The engine inlet design is a big deal for supersonic and hypersonic aircraft. However the real limitations for hypersonic flight are actually material science issues. Somewhere between the brute force approach taken by the space shuttle design and the ingenious "leave cracks in the airframe so it'll handle the expansion from the heat" approach of the SR-71 is a more economical solution.
It's nice to see the Australians build a prototype that appears to work. I'll be more impressed, however, when I hear of it surviving to fly above Mach 3 for an extended time.
Nearly fifty percent of all graduates come from the bottom half of the class!
I'm not that familiar with the workings, but I'm pretty sure that the SR-71 is the Blackbird not the Blackhawk.
Apparently, of the rich, by the rich, for the rich.
A piece of advice from one who discovered the hard way. When ramming a female gymnast DO NOT UNDER CIRCUMSTANCES allow her to wrap her legs around your back unless you have chiropractic problems or are into pain. OUCHIES!!!!!!
Don't take life too seriously. It is only a temporary situation. Usual disclaimers apply.
True, the Lockheed SR-71 is the Blackbird. It's the Sikorsky H-60 helicopter that carries the Black Hawk moniker, and at 296km/h it's one hell of a lot slower than a Blackbird too :-p
Looks like it has changed to http://www.abc.net.au/news/2002/07/item20020731071 211_1.htm
Enjoy.
Wow. The thought of Australia being a credible threat due to superior aerospace technology is so... not at all frightening. Perhaps if they weren't convinced that Cindi Lauper was the acme of fashion, they would frighten me both more and less at the same time.
Any sufficiently well-organized community is indistinguishable from Government.

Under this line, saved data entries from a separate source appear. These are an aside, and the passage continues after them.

(* ===== verification/BotRegistry.v ===== *)
(** * The bot registry (pkg/domain/bot/registry/service.go, health.go)

    The service is written against the interface [AgentRepository]
    (pkg/domain/bot/repository/interface.go): a type class over the state [R] of
    the repository, with laws for what the interface documents and a map-backed
    implementation.  A repository hands out copies.  One call of the service, or
    one pass of the health checker, is one step; the readings of the clock
    within a step are one argument.  Published events are kept in order; the
    service ignores the publisher's errors. *)

From S2P Require Import Prelude BotAgent.

Class AgentRepository (R : Type) := {
  ACreate : R → Agent → option goerror * R;
  AUpdate : R → Agent → option goerror * R;
  ADelete : R → string → option goerror * R;
  FindByID : R → string → Agent + goerror;
  FindByCapability : R → Capability → list Agent + goerror;
  FindOnline : Time → R → list Agent + goerror;
  FindAvailable : Time → R → list Agent + goerror;
  FindStale : Time → R → Duration → list Agent + goerror;
  RepoHeartbeat : Time → R → string → option goerror * R;            (* UpdateHeartbeat *)
  RepoStatus : Time → R → string → Status → option goerror * R;      (* UpdateStatus *)
  CountByStatus : R → Status → Z + goerror;
  CountByCapability : R → Capability → Z + goerror }.

(** Reads of other agents are unaffected. *)
Definition same_but {R} `{AgentRepository R} (r r' : R) (id : string) : Prop :=
  ∀ k, k ≠ id → FindByID r' k = FindByID r k.

(** A listing of the stored agents that satisfy [P]. *)
Definition lists {R} `{AgentRepository R} (r : R) (P : Agent → Prop) (l : list Agent) : Prop :=
  NoDup (AgentID <$> l) ∧ ∀ a, a ∈ l ↔ FindByID r (AgentID a) = inl a ∧ P a.

Class AgentLaws (R : Type) `{AgentRepository R} : Prop := {
  find_id r id a : FindByID r id = inl a → AgentID a = id;
  acreate_ok r a r' : ACreate r a = (None, r') → FindByID r' (AgentID a) = inl a ∧ same_but r r' (AgentID a);
  acreate_fail r a e r' : ACreate r a = (Some e, r') → r' = r;
  aupdate_ok r a r' : AUpdate r a = (None, r') → FindByID r' (AgentID a) = inl a ∧ same_but r r' (AgentID a);
  aupdate_fail r a e r' : AUpdate r a = (Some e, r') → r' = r;
  adelete_ok r id r' : ADelete r id = (None, r') → (∃ e, FindByID r' id = inr e) ∧ same_but r r' id;
  adelete_fail r id e r' : ADelete r id = (Some e, r') → r' = r;
  heartbeat_ok now r id r' : RepoHeartbeat now r id = (None, r') →
    ∃ a, FindByID r id = inl a ∧ FindByID r' id = inl (agent_UpdateHeartbeat now a) ∧ same_but r r' id;
  heartbeat_fail now r id e r' : RepoHeartbeat now r id = (Some e, r') → r' = r;
  status_ok now r id s r' : RepoStatus now r id s = (None, r') →
    ∃ a upd, FindByID r id = inl a ∧ FindByID r' id = inl (a <| AStatus := s |> <| AUpdatedAt := upd |>) ∧
             same_but r r' id;
  status_fail now r id s e r' : RepoStatus now r id s = (Some e, r') → r' = r;
  stale_ok now r d l : FindStale now r d = inl l → lists r (λ a, d < time_sub now (AHeartbeat a)) l;
  online_ok now r l : FindOnline now r = inl l → lists r (λ a, IsOnline now a = true) l;
  available_ok now r l : FindAvailable now r = inl l → lists r (λ a, IsAvailable now a = true) l;
  capability_ok r c l : FindByCapability r c = inl l → lists r (λ a, HasCapability c a = true) l }.

(** ** State *)

Record HealthChecker := mkHC {
  hcStale : Duration; failureCounts : gmap string Z; lastCheckTime : gmap string Time }.
#[export] Instance HealthChecker_eta : Eta HealthChecker := fun h =>
  mkHC (hcStale h) (failureCounts h) (lastCheckTime h).
Definition NewHealthChecker (staleTimeout : Duration) : HealthChecker := mkHC staleTimeout ∅ ∅.

Record Service (R : Type) := mkService {
  repo : R; healthChecker : HealthChecker; staleTimeout : Duration; heartbeatTimeout : Duration;
  published : list BotEvent }.
Arguments mkService {R} _ _ _ _ _.
Arguments repo {R} _.
Arguments healthChecker {R} _.
Arguments staleTimeout {R} _.
Arguments heartbeatTimeout {R} _.
Arguments published {R} _.
#[export] Instance Service_eta {R} : Eta (Service R) := fun s =>
  mkService (repo s) (healthChecker s) (staleTimeout s) (heartbeatTimeout s) (published s).

(** The options set the two time-outs. *)
Definition NewService {R} (r : R) (stale heartbeat : option Duration) : Service R :=
  let st := default (5 * Minute) stale in
  mkService r (NewHealthChecker st) st (default (30 * Second) heartbeat) [].

Definition PublishEvent {R} (e : BotEvent) (s : Service R) : Service R := s <| published := published s ++ [e] |>.

Section service.
Context {R : Type} `{AgentRepository R}.
Implicit Types (s : Service R) (now : Time).
(** [now.Format(time.RFC3339)] and its inverse [time.Parse]. *)
Variable stamp : Time → string.
Variable parse : string → option Time.

(** ** Registration *)

Definition RegisterBot now (id name : string) (caps : list Capability) s : res Agent * Service R :=
  match FindByID (repo s) id with
  | inl _ => (Err (ErrNew ("bot with ID " +:+ id +:+ " already exists")), s)
  | inr _ =>
      match NewAgent now id name caps with
      | Panic w => (Panic w, s)
      | Err e => (Err (ErrWrap "failed to create agent" e), s)
      | Ok a =>
          match ACreate (repo s) a with
          | (Some e, r) => (Err (ErrWrap "failed to save agent" e), s <| repo := r |>)
          | (None, r) => (Ok a, PublishEvent (BotRegistered id now a) (s <| repo := r |>))
          end
      end
  end.

Definition DeregisterBot now (id : string) s : res unit * Service R :=
  match FindByID (repo s) id with
  | inr e => (Err (ErrWrap "bot not found" e), s)
  | inl a =>
      if String.eqb (AStatus a) StatusWorking
      then (Err (ErrNew "cannot deregister bot while it's working"), s)
      else match ADelete (repo s) id with
           | (Some e, r) => (Err (ErrWrap "failed to delete agent" e), s <| repo := r |>)
           | (None, r) => (Ok tt, PublishEvent (BotDeregistered id now) (s <| repo := r |>))
           end
  end.

(** The end of every update: save the agent and publish. *)
Definition save_agent (a : Agent) (e : BotEvent) s : res unit * Service R :=
  match AUpdate (repo s) a with
  | (Some err, r) => (Err (ErrWrap "failed to save agent" err), s <| repo := r |>)
  | (None, r) => (Ok tt, PublishEvent e (s <| repo := r |>))
  end.

Definition UpdateBotStatus now (id : string) (newStatus : Status) (reason : string) s : res unit * Service R :=
  match FindByID (repo s) id with
  | inr e => (Err (ErrWrap "bot not found" e), s)
  | inl a =>
      if negb (IsValidTransition (AStatus a) newStatus)
      then (Err (ErrNew ("invalid status transition from " +:+ AStatus a +:+ " to " +:+ newStatus)), s)
      else match agent_UpdateStatus now newStatus a with
           | Panic w => (Panic w, s)
           | Err e => (Err (ErrWrap "failed to update status" e), s)
           | Ok a' => save_agent a' (BotStatusChanged id now (AStatus a) newStatus reason) s
           end
  end.

Definition RecordHeartbeat now (id : string) s : res unit * Service R :=
  match RepoHeartbeat now (repo s) id with
  | (Some e, r) => (Err (ErrWrap "failed to update heartbeat" e), s <| repo := r |>)
  | (None, r) => (Ok tt, PublishEvent (BotHeartbeatEvent id now) (s <| repo := r |>))
  end.

(** ** Queries *)

Definition FindAvailableBots now s : list Agent + goerror := FindAvailable now (repo s).
Definition FindBotsByCapability now (cap : Capability) s : list Agent + goerror :=
  match FindByCapability (repo s) cap with
  | inr e => inr e
  | inl agents => inl (List.filter (IsAvailable now) agents)
  end.
Definition GetBot (id : string) s : Agent + goerror := FindByID (repo s) id.

Record BotStatistics := mkBotStatistics {
  TotalBots : Z; OnlineBots : Z; AvailableBots : Z; StatusCounts : gmap string Z; CapabilityCounts : gmap string Z }.

Fixpoint count_statuses s (statuses : list Status) (counts : gmap string Z) (total : Z)
    : (gmap string Z * Z) + goerror :=
  match statuses with
  | [] => inl (counts, total)
  | status :: statuses =>
      match CountByStatus (repo s) status with
      | inr e => inr (ErrWrap ("failed to count by status " +:+ status) e)
      | inl count => count_statuses s statuses (<[status := count]> counts) (total + count)
      end
  end.
Fixpoint count_capabilities s (caps : list Capability) (counts : gmap string Z) : gmap string Z + goerror :=
  match caps with
  | [] => inl counts
  | cap :: caps =>
      match CountByCapability (repo s) cap with
      | inr e => inr (ErrWrap ("failed to count by capability " +:+ cap) e)
      | inl count => count_capabilities s caps (<[cap := count]> counts)
      end
  end.
Definition GetBotStatistics now s : BotStatistics + goerror :=
  match count_statuses s AllStatuses ∅ 0 with
  | inr e => inr e
  | inl (statusCounts, total) =>
  match count_capabilities s [CapabilityFuzzing; CapabilityAnalysis; CapabilityReporting; CapabilityCoordination] ∅ with
  | inr e => inr e
  | inl capCounts =>
  match FindOnline now (repo s) with
  | inr e => inr (ErrWrap "failed to find online bots" e)
  | inl online =>
  match FindAvailable now (repo s) with
  | inr e => inr (ErrWrap "failed to find available bots" e)
  | inl available =>
      inl (mkBotStatistics total (Z.of_nat (length online)) (Z.of_nat (length available)) statusCounts capCounts)
  end end end end.

(** ** Work *)

Definition work_started now (jobID jobType : string) (a : Agent) : Agent :=
  SetMetadata now "job_start_time" (AString (stamp now))
    (SetMetadata now "current_job_type" (AString jobType)
      (SetMetadata now "current_job_id" (AString jobID) a)).
Definition work_completed now (jobID : string) (a : Agent) : Agent :=
  SetMetadata now "last_job_completed" (AString (stamp now))
    (SetMetadata now "last_job_id" (AString jobID)
      (SetMetadata now "job_start_time" ANil
        (SetMetadata now "current_job_type" ANil (SetMetadata now "current_job_id" ANil a)))).
Definition work_failed now (errorMsg : string) (a : Agent) : Agent :=
  SetMetadata now "last_error_time" (AString (stamp now)) (SetMetadata now "last_error" (AString errorMsg) a).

Vegemite has an interesting history; it was actually invented by a Seventh-day Adventist named John Harvey Kellog (Kellog company of cereal fame was started by a relative of his), Catholic-owned Kraft then stole the recipe and after manufacturing it for a while, turned around and sued JHK's company for using `their' recipe. Yes, JHK was a Yank. (-:
I actually prefer Promite, but will accept Marmite as a fallback. Then again, I'm a weird Aussie, I don't like beer or watermelon.
In answer to the tourist questions, the only kangaroos hopping down the main street are bronze, prawns on the barbie are very rare (and a bad idea) - usually it's steak and/or `snaggers' (sausages), and it takes over two days of nonstop (except for fuel) driving at the speed limit (110km/h in WA, 100km/h SA and NSW) to get to Sydney from here in a taxi (sorry about all the parentheses).
Got time? Spend some of it coding or testing
I prefer the juice before it goes rotten. Ambrosia!
The French or people near them actually invented most kinds of wine, but it took Australians to get the recipe right... (-:
Got time? Spend some of it coding or testing
...whether `decoding' the position of a `stealth' aircraft constitutes a DMCA violation.
The Chinese antennas look very similar for a variety of reasons. One obvious one is that there are only so many reasonable configurations that work well, another is that some of Jindalee's technology was public while the Chinese were building theirs. While I don't think conspiracy is necessary explanation, it wouldn't shock me if the Chinese picked up some other information covertly.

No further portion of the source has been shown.